# [PROBLEM DETAILS]
In the records below, find the line with "(n, Some e)." and the line with "match (_ ← zoomed"; return exactly those lines and every line between them.

# [ENTRIES PROVIDED]

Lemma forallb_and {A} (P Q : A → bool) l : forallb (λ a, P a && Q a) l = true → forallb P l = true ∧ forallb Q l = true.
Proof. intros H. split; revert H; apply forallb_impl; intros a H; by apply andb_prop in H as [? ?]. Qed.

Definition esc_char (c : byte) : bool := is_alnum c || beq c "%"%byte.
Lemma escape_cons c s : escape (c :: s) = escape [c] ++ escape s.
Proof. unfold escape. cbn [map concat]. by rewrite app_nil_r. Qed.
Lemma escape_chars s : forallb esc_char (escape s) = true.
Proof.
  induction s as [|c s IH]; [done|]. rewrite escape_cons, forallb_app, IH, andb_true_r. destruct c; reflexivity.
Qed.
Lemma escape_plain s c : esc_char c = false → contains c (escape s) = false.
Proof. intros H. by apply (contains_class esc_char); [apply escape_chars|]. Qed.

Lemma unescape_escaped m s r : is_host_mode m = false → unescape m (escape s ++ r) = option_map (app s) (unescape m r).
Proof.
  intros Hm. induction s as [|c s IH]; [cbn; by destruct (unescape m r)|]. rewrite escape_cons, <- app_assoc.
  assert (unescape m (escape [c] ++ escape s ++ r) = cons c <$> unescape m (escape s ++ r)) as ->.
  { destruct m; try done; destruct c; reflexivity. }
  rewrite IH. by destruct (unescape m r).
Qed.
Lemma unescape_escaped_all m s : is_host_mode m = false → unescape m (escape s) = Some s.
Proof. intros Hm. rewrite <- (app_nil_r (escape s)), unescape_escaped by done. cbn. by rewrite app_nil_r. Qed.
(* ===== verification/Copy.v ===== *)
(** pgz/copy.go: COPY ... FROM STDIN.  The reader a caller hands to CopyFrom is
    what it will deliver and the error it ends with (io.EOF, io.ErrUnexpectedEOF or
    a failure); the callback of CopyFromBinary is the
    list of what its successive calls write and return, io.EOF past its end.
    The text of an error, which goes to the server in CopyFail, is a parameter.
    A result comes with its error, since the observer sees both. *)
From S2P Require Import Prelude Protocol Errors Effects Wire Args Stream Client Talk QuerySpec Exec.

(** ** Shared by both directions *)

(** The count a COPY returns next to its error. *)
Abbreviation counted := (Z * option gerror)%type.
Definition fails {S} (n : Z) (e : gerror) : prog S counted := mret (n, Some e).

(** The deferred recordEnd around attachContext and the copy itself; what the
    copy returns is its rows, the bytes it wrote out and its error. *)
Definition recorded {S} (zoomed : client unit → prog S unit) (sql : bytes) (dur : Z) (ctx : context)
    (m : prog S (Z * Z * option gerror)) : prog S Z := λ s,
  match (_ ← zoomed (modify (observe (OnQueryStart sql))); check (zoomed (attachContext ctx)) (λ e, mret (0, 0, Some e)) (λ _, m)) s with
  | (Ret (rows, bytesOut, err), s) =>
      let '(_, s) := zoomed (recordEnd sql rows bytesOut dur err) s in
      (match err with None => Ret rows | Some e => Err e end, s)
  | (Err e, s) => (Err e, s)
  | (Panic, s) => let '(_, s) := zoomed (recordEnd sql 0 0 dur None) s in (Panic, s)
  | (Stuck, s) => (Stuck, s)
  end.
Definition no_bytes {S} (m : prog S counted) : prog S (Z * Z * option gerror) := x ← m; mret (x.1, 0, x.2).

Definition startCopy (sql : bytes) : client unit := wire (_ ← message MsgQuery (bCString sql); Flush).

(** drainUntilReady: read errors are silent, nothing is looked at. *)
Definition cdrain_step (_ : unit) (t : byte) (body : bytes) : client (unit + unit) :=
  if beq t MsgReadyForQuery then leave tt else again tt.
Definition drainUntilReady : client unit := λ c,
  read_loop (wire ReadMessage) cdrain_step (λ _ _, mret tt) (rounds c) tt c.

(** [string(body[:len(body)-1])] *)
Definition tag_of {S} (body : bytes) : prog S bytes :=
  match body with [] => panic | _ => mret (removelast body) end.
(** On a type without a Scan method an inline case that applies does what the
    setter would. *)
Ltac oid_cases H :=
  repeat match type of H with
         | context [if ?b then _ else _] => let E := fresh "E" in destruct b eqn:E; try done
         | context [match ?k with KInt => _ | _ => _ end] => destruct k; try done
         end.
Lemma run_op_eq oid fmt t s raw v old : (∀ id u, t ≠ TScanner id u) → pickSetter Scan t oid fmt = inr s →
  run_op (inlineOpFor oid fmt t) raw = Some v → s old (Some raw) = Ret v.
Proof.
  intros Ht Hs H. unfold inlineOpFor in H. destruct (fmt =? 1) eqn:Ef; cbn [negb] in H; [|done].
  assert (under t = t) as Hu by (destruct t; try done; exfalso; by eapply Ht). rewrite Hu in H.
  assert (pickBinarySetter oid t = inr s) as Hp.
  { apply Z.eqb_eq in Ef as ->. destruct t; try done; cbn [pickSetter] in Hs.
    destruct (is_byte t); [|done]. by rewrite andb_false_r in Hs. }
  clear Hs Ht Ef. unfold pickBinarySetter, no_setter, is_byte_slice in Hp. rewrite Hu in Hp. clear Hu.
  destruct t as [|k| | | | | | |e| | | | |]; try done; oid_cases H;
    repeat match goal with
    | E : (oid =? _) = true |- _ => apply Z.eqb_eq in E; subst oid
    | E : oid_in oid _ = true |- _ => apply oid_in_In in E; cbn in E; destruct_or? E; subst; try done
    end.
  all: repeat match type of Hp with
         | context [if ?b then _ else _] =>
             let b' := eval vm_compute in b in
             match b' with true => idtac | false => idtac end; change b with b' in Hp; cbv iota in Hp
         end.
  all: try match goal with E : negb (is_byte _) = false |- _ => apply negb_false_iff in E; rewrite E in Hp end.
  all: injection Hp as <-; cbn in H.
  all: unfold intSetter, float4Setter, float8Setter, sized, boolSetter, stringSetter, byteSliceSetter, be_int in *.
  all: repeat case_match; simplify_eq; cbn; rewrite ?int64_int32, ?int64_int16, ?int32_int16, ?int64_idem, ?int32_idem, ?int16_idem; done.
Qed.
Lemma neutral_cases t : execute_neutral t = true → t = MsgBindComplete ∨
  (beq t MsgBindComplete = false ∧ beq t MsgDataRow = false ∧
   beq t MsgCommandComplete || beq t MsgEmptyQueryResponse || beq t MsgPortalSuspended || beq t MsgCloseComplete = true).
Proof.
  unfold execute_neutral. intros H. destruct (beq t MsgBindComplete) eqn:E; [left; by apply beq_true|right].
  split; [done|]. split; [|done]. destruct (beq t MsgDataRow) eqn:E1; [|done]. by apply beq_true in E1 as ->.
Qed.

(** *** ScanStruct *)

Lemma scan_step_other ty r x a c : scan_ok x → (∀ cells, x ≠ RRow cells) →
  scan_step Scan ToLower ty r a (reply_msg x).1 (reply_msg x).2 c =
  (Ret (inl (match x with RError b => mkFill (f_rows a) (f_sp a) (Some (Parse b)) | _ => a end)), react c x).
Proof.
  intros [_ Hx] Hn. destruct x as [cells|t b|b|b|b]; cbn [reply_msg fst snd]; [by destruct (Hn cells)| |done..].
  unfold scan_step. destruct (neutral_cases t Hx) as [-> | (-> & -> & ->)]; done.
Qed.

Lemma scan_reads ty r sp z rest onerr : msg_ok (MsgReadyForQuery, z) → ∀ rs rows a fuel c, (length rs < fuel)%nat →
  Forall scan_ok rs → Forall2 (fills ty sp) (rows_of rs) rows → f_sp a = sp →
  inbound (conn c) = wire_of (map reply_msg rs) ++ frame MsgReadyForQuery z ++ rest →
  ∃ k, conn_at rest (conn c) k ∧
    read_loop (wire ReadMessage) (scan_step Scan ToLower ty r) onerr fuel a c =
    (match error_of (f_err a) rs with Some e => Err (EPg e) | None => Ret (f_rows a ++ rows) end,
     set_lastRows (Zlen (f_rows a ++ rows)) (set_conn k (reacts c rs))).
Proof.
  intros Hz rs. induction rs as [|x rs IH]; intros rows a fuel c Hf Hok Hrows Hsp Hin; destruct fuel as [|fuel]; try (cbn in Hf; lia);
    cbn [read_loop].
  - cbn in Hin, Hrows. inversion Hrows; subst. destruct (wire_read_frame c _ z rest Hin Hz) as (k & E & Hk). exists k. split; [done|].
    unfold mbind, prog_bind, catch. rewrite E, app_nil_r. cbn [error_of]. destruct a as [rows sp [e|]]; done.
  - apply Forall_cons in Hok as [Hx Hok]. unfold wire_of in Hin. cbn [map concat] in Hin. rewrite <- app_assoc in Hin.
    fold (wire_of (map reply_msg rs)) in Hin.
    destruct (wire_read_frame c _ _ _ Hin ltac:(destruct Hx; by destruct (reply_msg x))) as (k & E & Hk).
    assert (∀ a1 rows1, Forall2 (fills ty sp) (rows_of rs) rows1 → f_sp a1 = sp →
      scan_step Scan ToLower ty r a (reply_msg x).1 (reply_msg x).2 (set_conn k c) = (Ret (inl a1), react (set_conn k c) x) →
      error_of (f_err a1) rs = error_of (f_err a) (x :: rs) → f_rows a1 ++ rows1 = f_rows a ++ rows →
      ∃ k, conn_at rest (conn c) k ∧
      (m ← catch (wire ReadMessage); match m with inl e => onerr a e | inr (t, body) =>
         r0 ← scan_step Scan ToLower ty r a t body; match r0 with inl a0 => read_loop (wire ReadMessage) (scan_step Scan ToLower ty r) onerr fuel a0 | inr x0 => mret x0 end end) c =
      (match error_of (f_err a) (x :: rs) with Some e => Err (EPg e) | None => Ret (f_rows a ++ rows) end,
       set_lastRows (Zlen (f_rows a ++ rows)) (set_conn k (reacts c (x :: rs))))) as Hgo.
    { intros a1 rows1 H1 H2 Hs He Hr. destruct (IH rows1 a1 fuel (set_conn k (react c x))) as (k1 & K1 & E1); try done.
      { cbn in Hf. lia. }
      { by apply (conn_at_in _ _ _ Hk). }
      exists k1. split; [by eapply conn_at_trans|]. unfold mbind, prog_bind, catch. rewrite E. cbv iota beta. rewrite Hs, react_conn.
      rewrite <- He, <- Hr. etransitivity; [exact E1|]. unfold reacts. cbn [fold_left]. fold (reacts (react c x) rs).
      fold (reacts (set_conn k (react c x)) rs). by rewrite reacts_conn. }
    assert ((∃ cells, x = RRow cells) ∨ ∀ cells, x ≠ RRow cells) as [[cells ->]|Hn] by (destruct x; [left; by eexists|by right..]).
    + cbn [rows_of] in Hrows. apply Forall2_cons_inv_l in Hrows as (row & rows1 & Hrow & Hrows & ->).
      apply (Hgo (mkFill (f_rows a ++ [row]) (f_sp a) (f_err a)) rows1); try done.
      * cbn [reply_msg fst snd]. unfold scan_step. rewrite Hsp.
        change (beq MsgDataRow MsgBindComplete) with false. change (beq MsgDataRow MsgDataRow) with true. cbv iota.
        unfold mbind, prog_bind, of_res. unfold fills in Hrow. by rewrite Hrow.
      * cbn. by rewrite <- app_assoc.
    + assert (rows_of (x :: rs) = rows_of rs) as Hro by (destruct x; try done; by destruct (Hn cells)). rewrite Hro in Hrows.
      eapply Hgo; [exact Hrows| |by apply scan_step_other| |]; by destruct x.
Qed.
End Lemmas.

# [ANSWER BELOW]
Definition fails {S} (n : Z) (e : gerror) : prog S counted := mret (n, Some e).

(** The deferred recordEnd around attachContext and the copy itself; what the
    copy returns is its rows, the bytes it wrote out and its error. *)
Definition recorded {S} (zoomed : client unit → prog S unit) (sql : bytes) (dur : Z) (ctx : context)
    (m : prog S (Z * Z * option gerror)) : prog S Z := λ s,
  match (_ ← zoomed (modify (observe (OnQueryStart sql))); check (zoomed (attachContext ctx)) (λ e, mret (0, 0, Some e)) (λ _, m)) s with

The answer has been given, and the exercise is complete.